O “rei” parece feliz por afinal a Rede Globo e a grande mídia estarem lhe dando a de vida atenção. “Aqui posso reunir fácil 100 mil pessoas para me ouvir numa praça”, gaba-se. Ele parece um pouco ressentido pelo reconhecimento quase tardio do povo do Sul, mas também triunfante e vingado. A música Garçondemorou anos até virar um hit em todo o país, embora fosse um megasucesso em todo o Nordeste. Mas por fim, o som de Rossi contaminara o Brasil.
Pergunto sobre as mulheres, o romantismo e o brega. Ele diz que ama todas elas e que não existe nada melhor no mundo do que o cheiro de uma calcinha, de uma xoxota. Ele sabe constranger e gosta disso. Diz que não usa drogas. Estala os dedos e chega outro combo de café e cigarro. Gosta de dinheiro, de se vestir bem, do luxo e de ser querido e bajulado. Terminamos a entrevista. Saio feliz de ter ficado quase um dia inteiro na casa do “rei”.
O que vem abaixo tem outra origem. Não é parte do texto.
(* ===== verification/SeHash.v ===== *)
(** * The hash table of the extension

    Models ext/security/sesqlite/hash/sqlite/sesqlite_hash_impl.c (and the
    data types of its header) at the level of its pointers: the elements are
    heap cells linked into one doubly linked list, and every bucket holds the
    number of its elements and a pointer to the first of them, which are
    consecutive in the list.  [xMalloc] may fail: each allocation of
    [sqliteHashInsert] has a flag in [mallocs].  The theorems relate the
    table to a finite map. *)

From S2P Require Import Prelude CString.
#[local] Open Scope string_scope.
#[local] Open Scope Z_scope.

(** ** Keys *)

(** The pair (pKey, nKey) as the three key classes read it: [nKey] itself, a
    string with its terminator, or [nKey] bytes. *)
Inductive hkey : Set :=
  | KInt (n : Z)
  | KStr (s : string)
  | KBin (b : list Z).

#[global] Instance hkey_eq_dec : EqDecision hkey.
Proof. solve_decision. Defined.

#[global] Instance hkey_countable : Countable hkey.
Proof.
  refine (inj_countable'
    (λ k, match k with KInt n => inl n | KStr s => inr (inl s) | KBin b => inr (inr b) end)
    (λ x, match x with inl n => KInt n | inr (inl s) => KStr s | inr (inr b) => KBin b end) _).
  by intros [].
Defined.

Inductive keyclass : Set := SQLITE_HASH_INT | SQLITE_HASH_STRING | SQLITE_HASH_BINARY.

Definition sqliteIntHash (nKey : Z) : Z :=
  (Z.lxor (Z.lxor nKey (i32 (Z.shiftl nKey 8))) (Z.shiftr nKey 8)).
Muitos detalhes dessa entrevista nem lembro, tanto faz, esse é um depoimento emocional agora que ele se foi. O perfil que me encomendaram na é poca, no final, nunca foi publicado. A tal revista People que teria uma edição nacional nunca chegou a existir e eu perdi o que tinha feito. Relato o que ficou na memória, o encontro com o mito, com o autor de Garçom e de outras maravilhas da canção brasileira, para mim, pelo menos, isso basta.